* Exercise prompt *
Determine how many lines in the listing below contain the word "unfold", then state that number by itself.

* Exercise material *

■ ■ ■

(* ===== verification/BioElf.v ===== *)
(** * Bytes in memory and the ELF structures in them

    The memory of the dynamic linker (BioLd.v) is byte-addressed and little-endian. What
    a module holds there is described from the ELF specification and independently of
    the code that reads it: the dynamic section, the symbol table with its strings, the
    System V hash table with the 32-bit hash of the specification, and the relocation
    entries. *)

From Stdlib Require Import ZArith Lia.
From stdpp Require Import base list option gmap.
From S2P Require Import Prelude.
Local Open Scope Z_scope.

(** ** Memory *)

(** A byte per address. *)
Notation memory := (gmap Z Z).

(** The little-endian value of [n] bytes; [None] when one of them is not there. *)
Fixpoint ld (n : nat) (mem : memory) (a : Z) : option Z :=
  match n with
  | O => Some 0
  | S n => b ← mem !! a; r ← ld n mem (a + 1); Some (b + 256 * r)
  end.

Fixpoint le (n : nat) (v : Z) : list Z :=
  match n with O => [] | S n => v mod 256 :: le n (v / 256) end.

Fixpoint write (l : list Z) (a : Z) (mem : memory) : memory :=
  match l with [] => mem | b :: l => <[a := b]> (write l (a + 1) mem) end.

(** A store of [n] bytes, to bytes that are there. *)
Definition st (n : nat) (mem : memory) (a v : Z) : option memory :=
  _ ← ld n mem a; Some (write (le n v) a mem).

Fixpoint bytes_at (mem : memory) (a : Z) (l : list Z) : Prop :=
  match l with [] => True | b :: l => mem !! a = Some b /\ bytes_at mem (a + 1) l end.

Lemma length_le n v : length (le n v) = n.
Proof. revert v. induction n as [| n IH]; intros v; simpl; [done | by rewrite IH]. Qed.

Lemma ld_le n mem a v : bytes_at mem a (le n v) -> 0 <= v < 256 ^ Z.of_nat n -> ld n mem a = Some v.
Proof.
  revert a v. induction n as [| n IH]; intros a v Hb Hv; simpl in *; [f_equal; lia |].
  destruct Hb as [-> Hb]. cbn [mbind option_bind]. rewrite (IH _ (v / 256)); [| done |].
  - cbn [mbind option_bind]. f_equal. pose proof (Z.div_mod v 256). lia.
  - rewrite Nat2Z.inj_succ, Z.pow_succ_r in Hv by lia. split; [apply Z.div_pos; lia |].
    apply Z.div_lt_upper_bound; lia.
Qed.

Lemma bytes_at_app mem a l1 l2 :
  bytes_at mem a (l1 ++ l2) <-> bytes_at mem a l1 /\ bytes_at mem (a + Z.of_nat (length l1)) l2.
Proof.
  revert a. induction l1 as [| b l1 IH]; intros a; simpl.
  - rewrite Z.add_0_r. tauto.
  - rewrite IH. replace (a + 1 + Z.of_nat (length l1)) with (a + Z.of_nat (S (length l1))) by lia. tauto.
Qed.

(** An element of an array of [k]-byte records. *)
Lemma bytes_at_concat {A} mem a (enc : A -> list Z) k (l : list A) i x :
  (forall x, length (enc x) = k) -> bytes_at mem a (concat (enc <$> l)) -> l !! i = Some x ->
  bytes_at mem (a + Z.of_nat k * Z.of_nat i) (enc x).
Proof.
  intros Hk. revert a i. induction l as [| y l IH]; intros a i Hb Hi; [done |].
  cbn in Hb. apply bytes_at_app in Hb as [Hy Hb]. rewrite Hk in Hb. destruct i as [| i].
  - injection Hi as ->. by replace (a + Z.of_nat k * Z.of_nat 0) with a by lia.
  - specialize (IH _ i Hb Hi). by replace (a + Z.of_nat k * Z.of_nat (S i)) with (a + Z.of_nat k + Z.of_nat k * Z.of_nat i) by lia.
Qed.

Lemma bytes_at_mono m m' a l : m ⊆ m' -> bytes_at m a l -> bytes_at m' a l.
Proof.
  intros Hs. revert a. induction l as [| b l IH]; intros a; simpl; [done |].
  intros [Hb Hl]. split; [by eapply lookup_weaken | auto].
Qed.

Lemma write_other l a b mem : ~ (a <= b < a + Z.of_nat (length l)) -> write l a mem !! b = mem !! b.
Proof.
  revert a. induction l as [| c l IH]; intros a H; simpl in *; [done |].
  rewrite lookup_insert_ne by lia. apply IH. lia.
Qed.

Lemma bytes_at_ext m m' a l :
  (forall b, a <= b < a + Z.of_nat (length l) -> m' !! b = m !! b) -> bytes_at m a l -> bytes_at m' a l.
Proof.
  revert a. induction l as [| c l IH]; intros a H; simpl; [done |]. intros [Hc Hl]. simpl in H. split.
  - rewrite H by lia. done.
  - apply IH; [| done]. intros b Hb. apply H. lia.
Qed.

Lemma bytes_at_write l a mem : bytes_at (write l a mem) a l.
Proof.
  revert a. induction l as [| c l IH]; intros a; simpl; [done |]. split; [apply lookup_insert_eq |].
  eapply bytes_at_ext; [| apply IH]. intros b Hb. rewrite lookup_insert_ne by lia. done.
Qed.

(** The bytes from [a] on, [n] of them, are there. *)
Definition mapped (n : nat) (mem : memory) (a : Z) : Prop :=
  forall b, a <= b < a + Z.of_nat n -> is_Some (mem !! b).

Lemma mapped_ld n mem a : mapped n mem a -> is_Some (ld n mem a).
Proof.
  revert a. induction n as [| n IH]; intros a H; simpl; [by eexists |].
  destruct (H a) as [b ->]; [lia |]. cbn [mbind option_bind].
  destruct (IH (a + 1)) as [r ->]; [intros c Hc; apply H; lia |]. by eexists.
Qed.

Lemma st_mapped n mem a v : mapped n mem a -> st n mem a v = Some (write (le n v) a mem).
Proof. intros H. unfold st. by destruct (mapped_ld n mem a H) as [r ->]. Qed.

Lemma write_subseteq l a (image mem : memory) :
  (forall b, a <= b < a + Z.of_nat (length l) -> image !! b = None) -> image ⊆ mem -> image ⊆ write l a mem.
Proof.
  revert a. induction l as [| c l IH]; intros a H Hs; simpl; [done |]. simpl in H.
  apply insert_subseteq_r; [apply H; lia |]. apply IH; [| done]. intros b Hb. apply H. lia.
Qed.

Lemma write_mapped n l a b mem : mapped n mem b -> mapped n (write l a mem) b.
Proof.
  intros H c Hc. specialize (H c Hc). revert a. induction l as [| d l IH]; intros a; simpl; [done |].
  rewrite lookup_insert_is_Some'. right. apply IH.
Qed.

(** ** The hash of the specification

    In an unsigned 32-bit word: shift in the character, fold the top four bits back in
    at bit 4 and clear them. *)
Definition elf_hash_step (h c : Z) : Z :=
  let h := (16 * h + c) mod 2 ^ 32 in
  let top := h / 2 ^ 28 in
  Z.lxor (h mod 2 ^ 28) (16 * top).

Definition elf_hash (name : list Z) : Z := foldl elf_hash_step 0 name.

(** No character carries out of bit 31. *)
Fixpoint no_carry (h : Z) (name : list Z) : Prop :=
  match name with [] => True | c :: name => 16 * h + c < 2 ^ 32 /\ no_carry (elf_hash_step h c) name end.

Definition char_ok (c : Z) : Prop := 0 < c < 256.

Lemma lxor_bound k a b : 0 <= k -> 0 <= a < 2 ^ k -> 0 <= b < 2 ^ k -> 0 <= Z.lxor a b < 2 ^ k.
Proof.
  intros Hk Ha Hb. assert (0 <= Z.lxor a b) as H0 by (apply Z.lxor_nonneg; split; lia).
  split; [done |]. destruct (decide (Z.lxor a b = 0)) as [-> | Hne]; [lia |].
  apply Z.log2_lt_pow2; [lia |]. eapply Z.le_lt_trans; [apply Z.log2_lxor; lia |].
  destruct (decide (0 < k)).
  - apply Z.max_lub_lt; [destruct (decide (a = 0)) as [-> |]; [simpl; lia | apply Z.log2_lt_pow2; lia]
      | destruct (decide (b = 0)) as [-> |]; [simpl; lia | apply Z.log2_lt_pow2; lia]].
  - assert (k = 0) as -> by lia. assert (a = 0) as -> by lia. assert (b = 0) as -> by lia. done.
Qed.

Lemma elf_hash_step_bound h c : 0 <= h < 2 ^ 28 -> char_ok c -> 0 <= elf_hash_step h c < 2 ^ 28.
Proof.
  intros Hh Hc. unfold elf_hash_step. cbv zeta. set (x := (16 * h + c) mod 2 ^ 32).
  assert (0 <= x < 2 ^ 32) as Hx by (apply Z.mod_pos_bound; lia).
  apply lxor_bound; [lia | apply Z.mod_pos_bound; lia |].
  split; [apply Z.mul_nonneg_nonneg; [lia | apply Z.div_pos; lia] |].
  assert (x / 2 ^ 28 < 16) by (apply Z.div_lt_upper_bound; lia). lia.
Qed.

(** ** The structures of a module *)
Record symbol := MkSymbol {
  sy_string : list Z;
  sy_name : Z;
  sy_info : Z;
  sy_other : Z;
  sy_shndx : Z;
  sy_value : Z;
  sy_size : Z
}.

(** [Elf64_Rela], whose [r_info] is the type and the symbol. *)
Record rela := MkRelaEntry { ra_offset : Z; ra_type : Z; ra_symbol : Z; ra_addend : Z }.

(** The dynamic section, as tags and values up to [DT_NULL]; the hash table; the symbol
    table, with the string of each symbol. *)
Record elf := MkElf {
  e_dyn : list (Z * Z);
  e_buckets : list Z;
  e_chains : list Z;
  e_syms : list symbol
}.

Definition dyn_bytes (e : Z * Z) : list Z := le 8 e.1 ++ le 8 e.2.
Definition symbol_bytes (s : symbol) : list Z :=
  le 4 (sy_name s) ++ le 1 (sy_info s) ++ le 1 (sy_other s) ++ le 2 (sy_shndx s) ++ le 8 (sy_value s) ++ le 8 (sy_size s).
Definition rela_bytes (r : rela) : list Z :=
  le 8 (ra_offset r) ++ le 4 (ra_type r) ++ le 4 (ra_symbol r) ++ le 8 (ra_addend r).

Definition fits_bits (n : Z) (v : Z) : Prop := 0 <= v < 2 ^ n.

Definition dyn_range (e : Z * Z) : Prop := fits_bits 64 e.1 /\ e.1 <> 0 /\ fits_bits 64 e.2.
Definition symbol_range (s : symbol) : Prop :=
  fits_bits 32 (sy_name s) /\ fits_bits 16 (sy_shndx s) /\ fits_bits 64 (sy_value s).
Definition rela_range (r : rela) : Prop :=
  fits_bits 64 (ra_offset r) /\ fits_bits 32 (ra_type r) /\ fits_bits 32 (ra_symbol r) /\ fits_bits 64 (ra_addend r).

(** The values of a tag in the dynamic section. *)
Definition dyn_values (tag : Z) (dyn : list (Z * Z)) : list Z := (filter (fun e => e.1 = tag) dyn).*2.

(** The indices on a chain of the hash table, which ends at [STN_UNDEF]. *)
Fixpoint chain (chains : list Z) (i : Z) (l : list nat) : Prop :=
  match l with
  | [] => i = 0
  | j :: l => i = Z.of_nat j /\ j <> O /\ exists nx, chains !! j = Some nx /\ chain chains nx l
  end.

(** Where the structures of a module are in memory. *)
Record elf_at (mem : memory) (dynamic symtab strtab hash : Z) (e : elf) : Prop := {
  ea_dyn : bytes_at mem dynamic (concat (dyn_bytes <$> e_dyn e) ++ le 8 0);
  ea_hash : bytes_at mem hash (concat (le 4 <$>
    Z.of_nat (length (e_buckets e)) :: Z.of_nat (length (e_chains e)) :: e_buckets e ++ e_chains e));
  ea_syms : bytes_at mem symtab (concat (symbol_bytes <$> e_syms e));
  ea_strings : forall j s, e_syms e !! j = Some s -> bytes_at mem (strtab + sy_name s) (sy_string s ++ [0])
}.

■ ■ ■

* Task result *
2